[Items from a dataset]
========

(** * OPD claim adjudication: a shallow embedding of the rule pipeline

    The development follows the Python sources of the adjudication tool:

    - [app/tools/policy_tools.py]      (module [PolicyTools])
    - [app/tools/fraud_detection.py]   (module [FraudDetection])
    - [app/agents/eligibility_checker.py], [coverage_validator.py],
      [limit_calculator.py], [decision_maker.py]
    - [app/workflows/claim_adjudication.py] (module [Workflow])

    Modelling conventions.
    - Python floats are idealised as exact rationals ([Q]); the built-in
      [round(x, 2)] is round-half-to-even to the nearest hundredth.
      Numeric results are compared with [==] ([Qeq]).
    - Python dictionaries with a fixed set of keys are records whose
      optional keys are [option] fields; an absent key and a [None] value
      are not distinguished.  [Some d] for a nested document dictionary
      means a non-empty (truthy) dictionary.
    - Strings are byte strings; [lower]/[upper] act on ASCII letters.
    - Free-text [notes]/[next_steps] fields, which only interpolate values
      already present in the results, are left out of the records.
    - What the code reads from the outside world (clock, uuid generator,
      language-model replies) is gathered in an explicit environment. *)

From Stdlib Require Import ZArith QArith Qround Qminmax String Ascii List Bool Lia Lqa.
Import ListNotations.

Set Implicit Arguments.

(* ================================================================== *)
(** ** Python string helpers *)

Module PyStr.
Local Open Scope string_scope.

Definition is_upper_ascii (c : ascii) : bool :=
  let n := nat_of_ascii c in (65 <=? n)%nat && (n <=? 90)%nat.

Definition is_lower_ascii (c : ascii) : bool :=
  let n := nat_of_ascii c in (97 <=? n)%nat && (n <=? 122)%nat.

Definition is_digit (c : ascii) : bool :=
  let n := nat_of_ascii c in (48 <=? n)%nat && (n <=? 57)%nat.

(** [str.isspace] on the ASCII range: space, TAB, LF, VT, FF, CR and the
    separators FS, GS, RS, US. *)
Definition is_space (c : ascii) : bool :=
  let n := nat_of_ascii c in
  (n =? 32)%nat || ((9 <=? n)%nat && (n <=? 13)%nat)
  || ((28 <=? n)%nat && (n <=? 31)%nat).

Definition lower_char (c : ascii) : ascii :=
  if is_upper_ascii c then ascii_of_nat (nat_of_ascii c + 32) else c.

Definition upper_char (c : ascii) : ascii :=
  if is_lower_ascii c then ascii_of_nat (nat_of_ascii c - 32) else c.

Fixpoint map_chars (f : ascii -> ascii) (s : string) : string :=
  match s with
  | EmptyString => EmptyString
  | String c s' => String (f c) (map_chars f s')
  end.

(** [s.lower()] and [s.upper()] *)
Definition lower : string -> string := map_chars lower_char.
Definition upper : string -> string := map_chars upper_char.

(** [sub in s] *)
Fixpoint contains (sub s : string) : bool :=
  if prefix sub s then true
  else match s with
       | EmptyString => false
       | String _ s' => contains sub s'
       end.

(** [any(kw in s for kw in kws)] *)
Definition any_in (kws : list string) (s : string) : bool :=
  existsb (fun kw => contains kw s) kws.

(** [x in xs] for a list of strings *)
Definition mem (x : string) (xs : list string) : bool :=
  existsb (String.eqb x) xs.

(** [bool(s)] *)
Definition truthy (s : string) : bool :=
  match s with EmptyString => false | _ => true end.

Fixpoint lstrip (s : string) : string :=
  match s with
  | String c s' => if is_space c then lstrip s' else s
  | EmptyString => EmptyString
  end.

Fixpoint rstrip (s : string) : string :=
  match s with
  | EmptyString => EmptyString
  | String c s' =>
      match rstrip s' with
      | EmptyString => if is_space c then EmptyString else String c EmptyString
      | r => String c r
      end
  end.

(** [s.strip()] *)
Definition strip (s : string) : string := rstrip (lstrip s).

(** [sep.join(xs)] *)
Fixpoint join (sep : string) (xs : list string) : string :=
  match xs with
  | [] => ""
  | [x] => x
  | x :: rest => x ++ sep ++ join sep rest
  end.

(** [str(xs)] for a list of strings: the items in single quotes,
    separated by a comma and a space, in square brackets.  The escaping
    that [repr] applies to quotes, backslashes and non-printable
    characters inside an item is not modelled. *)
Definition repr_list (xs : list string) : string :=
  "[" ++ join ", " (map (fun x => "'" ++ x ++ "'") xs) ++ "]".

========

Instructions for the task:
Could you print, exactly and with nothing else, the lines from the one containing "r => String c r" through the last line of the records above?

Finished exercise:
      | r => String c r
      end
  end.

(** [s.strip()] *)
Definition strip (s : string) : string := rstrip (lstrip s).

(** [sep.join(xs)] *)
Fixpoint join (sep : string) (xs : list string) : string :=
  match xs with
  | [] => ""
  | [x] => x
  | x :: rest => x ++ sep ++ join sep rest
  end.

(** [str(xs)] for a list of strings: the items in single quotes,
    separated by a comma and a space, in square brackets.  The escaping
    that [repr] applies to quotes, backslashes and non-printable
    characters inside an item is not modelled. *)
Definition repr_list (xs : list string) : string :=
  "[" ++ join ", " (map (fun x => "'" ++ x ++ "'") xs) ++ "]".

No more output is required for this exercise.